Inside, what had been salted pork now pulsed with minute movements, the meat dotted with tiny translucent sacs. The herbalist had recognized it immediately, her weathered face draining of color as she slammed the lid back on.
"Harvester spawn," she'd whispered, ordering the jar buried deep and marked with warning stones. "The corruption found our supplies."
Hours later, they'd checked every container. Three-quarters of their food showed signs of infestation – minute eggs nestled in grain, perfect spiral patterns on dried fruit, meats that glistened too wetly when cut.
The herbalist had been merciless, forcing them to discard everything suspicious despite hungry protests. "Better empty stomachs than carrying death inside you," she'd told them, her voice allowing no argument.

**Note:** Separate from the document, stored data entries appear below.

(* ===== verification/Malloc.v ===== *)
(** * The public interface (src/src/malloc.hpp, malloc-c.hpp and the routing of tapi.hpp)

    One call at a time, from the thread at hand: a call is routed to the arena of
    the thread or to the one that owns the address.  The arenas share the process
    and the user memory, which an arena is handed when it is entered.  An
    exception ([micron::exc]) ends the run like an abort; diagnostic hooks are
    left out, and so are the overloads that only cast a pointer.

    [h_bytes] holds what clients and this interface write.  The headers of the
    books are not in it, so what [read_prefix] finds in front of a block that is
    not over-aligned is what a client wrote there; the source finds a header,
    and tells it from a prefix by the guard. *)

From S2P Require Import Prelude.
From S2P Require Import Config.
From S2P Require Import Owner.
From S2P Require Import Sheet.
From S2P Require Import External.
From S2P Require Import Harden.
From S2P Require Import Kernel.
From S2P Require Import Meta.
From S2P Require Import Arena.
From S2P Require Import ArenaApi.

(** The arenas by address, the one of this thread, and what they share *)
Record heap := Heap {
  h_arenas : gmap Z arena;
  h_tls : option Z;
  h_process : process;
  h_bytes : zmap;
  h_ext : registry
}.

(** ** Words in byte memory *)

Fixpoint st_bytes (m : zmap) (a v : Z) (n : nat) : zmap :=
  match n with O => m | S n => st_bytes (wr m a (u8 v)) (a + 1) (Z.shiftr v 8) n end.
Fixpoint ld_bytes (m : zmap) (a : Z) (n : nat) : Z :=
  match n with O => 0 | S n => u8 (rd m a) + Z.shiftl (ld_bytes m (a + 1) n) 8 end.

(** A pointer-sized store and load, little endian *)
Definition st64 (m : zmap) (a v : Z) : zmap := st_bytes m a v 8.
Definition ld64 (m : zmap) (a : Z) : Z := ld_bytes m a 8.

(** [micron::exc] *)
Definition exc {A} : res A := Abort.

Section Malloc.
Context `{ChunkOps} `{Hardening} `{Settings} `{Platform}.
(** The embedded nodes of each arena; which arena the pool gives a thread that
    has none and whether it must be constructed ([Tapi]); slots in a page of the
    external registry *)
Context (heads : Z -> tier_id -> Z) (internal_heads : Z -> Z) (pick : heap -> Z * bool) (page_size : Z).

Definition set_bytes (h : heap) (m : zmap) : heap := Heap (h_arenas h) (h_tls h) (h_process h) m (h_ext h).
Definition set_ext (h : heap) (r : registry) : heap := Heap (h_arenas h) (h_tls h) (h_process h) (h_bytes h) r.

(** An arena with the process and the memory of the moment, and back *)
Definition enter (h : heap) (x : arena) : arena := set_user_bytes (set_meta x (set_process (a_meta x) (h_process h))) (h_bytes h).
Definition leave (h : heap) (a : Z) (x : arena) : heap :=
  Heap (<[a := x]> (h_arenas h)) (h_tls h) (m_process (a_meta x)) (a_bytes x) (h_ext h).

(** A member function of the arena at [a] *)
Definition on_arena {X} (h : heap) (a : Z) (f : arena -> res (X * arena)) : res (X * heap) :=
  let* x := or_stuck (h_arenas h !! a) in
  let* (r, x) := f (enter h x) in
  Ok (r, leave h a x).
Definition ask_arena {X} (h : heap) (a : Z) (f : arena -> res X) : res X :=
  let* x := or_stuck (h_arenas h !! a) in f (enter h x).

(** ** Routing (tapi.hpp) *)

Definition drain_arena (h : heap) (a : Z) : res heap :=
  let* (_, h) := on_arena h a (fun x => let* x := __maybe_drain (heads a) x in Ok (tt, x)) in Ok h.

(** What [__claim_arena_slow] does with the arena the pool gives *)
Definition claim_arena (h : heap) : res (Z * heap) :=
  let '(a, fresh) := pick h in
  let* h := if fresh : bool then let* x := __arena a (heads a) (internal_heads a) (h_process h) in Ok (leave h a x)
            else drain_arena h a in
  Ok (a, Heap (h_arenas h) (Some a) (h_process h) (h_bytes h) (h_ext h)).

Definition __current_arena (h : heap) : res (Z * heap) :=
  match h_tls h with
  | Some a => let* h := drain_arena h a in Ok (a, h)
  | None => claim_arena h
  end.

Definition arena_owner (h : heap) (p : Z) : Z := let w := p_world (h_process h) in __owner_of (w_va w) (w_owners w) p.

Definition __route_dealloc (h : heap) (p sz : Z) : res (bool * heap) :=
  let* (me, h) := __current_arena h in
  let here := on_arena h me (fun x => if negb (sz =? 0) then pop_chunk (heads me) x (Chunk p sz) else pop (heads me) x p) in
  if negb __default_multithread_safe then here else
  let owner := arena_owner h p in
  if (owner =? 0) || (owner =? me) then here else
  let* (_, h) := on_arena h owner (fun x => __remote_push x p sz) in
  Ok (true, h).

Definition __route_retire (h : heap) (p : Z) : res (bool * heap) :=
  let* (me, h) := __current_arena h in
  let here := on_arena h me (fun x => ts_pop (heads me) x p) in
  if negb __default_multithread_safe then here else
  let owner := arena_owner h p in
  if (owner =? 0) || (owner =? me) then here else
  let* (_, h) := on_arena h owner (fun x => __remote_push x p __remote_tombstone_size) in
  Ok (true, h).

Definition __query_arena (h : heap) (p : Z) : res (Z * heap) :=
  if negb __default_multithread_safe then __current_arena h else
  let owner := arena_owner h p in
  if negb (owner =? 0) then Ok (owner, h) else __current_arena h.

(** ** Questions *)

Definition is_present (h : heap) (p : Z) : res (bool * heap) :=
  if external_is_present (h_ext h) p then Ok (true, h) else
  let* (a, h) := __query_arena h p in
  let* b := ask_arena h a (fun x => present x p) in Ok (b, h).

Definition within (h : heap) (p : Z) : res (bool * heap) :=
  if external_within (h_ext h) p then Ok (true, h) else
  let* (a, h) := __query_arena h p in
  let* b := ask_arena h a (fun x => has_provenance x p) in Ok (b, h).

(** The size of a block of another arena is read under that arena's lock. *)
Definition query_size (h : heap) (p : Z) : res (Z * heap) :=
  if p =? 0 then Ok (0, h) else
  let external := external_query_size (h_ext h) p in
  if negb (external =? 0) then Ok (external, h) else
  let* (owner, h) := __query_arena h p in
  let* h := if __default_multithread_safe then let* (_, h) := __current_arena h in Ok h else Ok h in
  let* n := ask_arena h owner (fun x => __size_of_alloc x p) in Ok (n, h).
Lemma postAttendance_creates_or_refuses_witness :
  Routes.postAttendance Examples.dbAB
    (Some (Attendance.mkInsert "nobody" "2024-03-04" None None None None)) "m1" =
  (Routes.NotFound "Empleado no encontrado", Examples.dbAB) /\
  Storage.attendanceById
    (snd (Routes.postAttendance Examples.dbAB (Some Examples.manualEntry) "m1")) "m1" =
  Some (Attendance.row "m1" Examples.manualEntry).
Proof.
  split.
  - apply (proj1 (postAttendance_creates_or_refuses Examples.dbAB _ "m1")). reflexivity.
  - apply (proj2 (postAttendance_creates_or_refuses Examples.dbAB Examples.manualEntry "m1")
             (Attendance.row "m1" Examples.manualEntry)
             (snd (Routes.postAttendance Examples.dbAB (Some Examples.manualEntry) "m1"))).
    reflexivity.
Defined.

Lemma enrolled_rows (u : Employee.partial) employeeId l e :
  In e (map (fun e0 => if String.eqb (Employee.id e0) employeeId then Employee.set u e0 else e0) l) ->
  (Employee.id e = employeeId -> exists e0, In e0 l /\ e = Employee.set u e0) /\
  (Employee.id e <> employeeId -> In e l).
Proof.
  intros Hin. apply in_map_iff in Hin. destruct Hin as (e0 & He & Hin).
  destruct (String.eqb (Employee.id e0) employeeId) eqn:Hk.
  - split.
    + intros _. exists e0. split; [exact Hin | symmetry; exact He].
    + intros Hne. exfalso. apply Hne. subst e. simpl. apply String.eqb_eq. exact Hk.
  - subst e0. split.
    + intros Hid. rewrite Hid, String.eqb_refl in Hk. discriminate.
    + intros _. exact Hin.
Qed.
Lemma whole_log_decodes_witness :
  let localtime := fun t : Z => if t <? 2 ^ 55 then Some tt else None in
  let strftime_date_time := fun _ : unit => "2012-01-01 00:00:00"%string in
  let ba2str := fun _ : bdaddr_t => "66:55:44:33:22:11"%string in
  let file := encode (CycleComplete (mk_complete (mk_timeval 1325376000 250000))) in
  whole_records file
  /\ exists es : list record,
       file = flat_map encode es
       /\ (Forall (fun e => localtime (tv_sec (record_time e)) <> None) es ->
           Unpack.binary_to_text unit localtime strftime_date_time ba2str file
           = (rows unit localtime strftime_date_time ba2str es
                ("type,time,bdaddr,services,major,minor,rssi" ++ Unpack.newline),
              Unpack.Done)
           /\ snd (Unpack.main unit localtime strftime_date_time ba2str file)
              = Some 0)
       /\ (Exists (fun e => localtime (tv_sec (record_time e)) = None) es ->
           snd (Unpack.binary_to_text unit localtime strftime_date_time ba2str file)
           = Unpack.Exit EXIT_FAILURE
           /\ snd (Unpack.main unit localtime strftime_date_time ba2str file)
              = Some 1).
Proof.
  intros localtime strftime_date_time ba2str file.
  assert (Hwhole : whole_records file)
    by exact (whole_cons x01 16 (timeval_bytes (mk_timeval 1325376000 250000)) []
                eq_refl eq_refl whole_nil).
  split; [exact Hwhole|].
  exact (whole_log_decodes unit localtime strftime_date_time ba2str file Hwhole).
Defined.

Lemma scanner_log_is_decodable_witness :
  let localtime := fun t : Z => if t <? 2 ^ 55 then Some tt else None in
  let strftime_date_time := fun _ : unit => "2012-01-01 00:00:00"%string in
  let ba2str := fun _ : bdaddr_t => "66:55:44:33:22:11"%string in
  let env :=
    mk_process_env true 0 3 (mk_hci_device 0 0 0 0) (mk_timeval 1325376000 250000)
      [message_event (hci_event x01 x01 [x00])
         [mk_cmsghdr HCI_CMSG_TSTAMP (mk_timeval 1325376010 5)]] in
  let log := f_data (snd (Scan.main bt_error_coarse 8 0 (fresh_file 600) env)) in
  (17 + 486 * List.length (env_events env) <= 600)%nat
  /\ Forall (fun t => timeval_ok t /\ localtime (tv_sec t) <> None) (stamps env)
  /\ exists es : list record,
       log = flat_map encode es
       /\ Forall (fun e => In (record_time e) (stamps env)) es
       /\ Unpack.binary_to_text unit localtime strftime_date_time ba2str log
          = (rows unit localtime strftime_date_time ba2str es
               ("type,time,bdaddr,services,major,minor,rssi" ++ Unpack.newline),
             Unpack.Done)
       /\ snd (Unpack.main unit localtime strftime_date_time ba2str log) = Some 0.
Proof.
  intros localtime strftime_date_time ba2str env log.
  assert (Hroom : (17 + 486 * List.length (env_events env) <= 600)%nat)
    by (cbn; lia).
  assert (Hstamps : Forall (fun t => timeval_ok t /\ localtime (tv_sec t) <> None)
                      (stamps env)).
  { repeat constructor; unfold long_ok; cbn; try lia; discriminate. }
  split; [exact Hroom|]. split; [exact Hstamps|].
  exact (scanner_log_is_decodable bt_error_coarse 8 0 600 env unit localtime
           strftime_date_time ba2str Hroom Hstamps).
Defined.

I had watched as they buried jar after jar, bag after bag. The children didn't understand why food was being put in the ground when their bellies ached.
Now they sleep, having shared what little remained untainted – barely enough for each to have a mouthful. Tomorrow promises only hunger unless fortune changes.
As my damaged bones from last night's battle settle back into place, new memories surface through marrow.
The 13th Army did not march empty-handed.
Ancient knowledge stirs in these fragments. Memories not mine, yet now part of this borrowed frame. A captain ordering supplies secured. Soldiers laboring through night to hide provisions against future need. Maps marking caches in code that corruption cannot read.
Supply lines stretched across these lands before corruption claimed them. Caches hidden from the enemy, some perhaps still sealed against time's touch.
A waystation two leagues east, stone walls that might have preserved their contents. Iron-bound crates. Sealed jars. Perhaps more.
My finger scrapes dirt near Merik's bedroll. He wakes at the sound, hand reaching for his crude spear before recognizing my form in darkness. "Dead knight?" he mutters, voice thick with interrupted sleep.
More scratches in soil.
GUARD. I GO FOR YOUR HUNGER.
He studies the words, then hollow sockets. "You know where food might be?"
I tap my reforming armor. New bones bring old knowledge.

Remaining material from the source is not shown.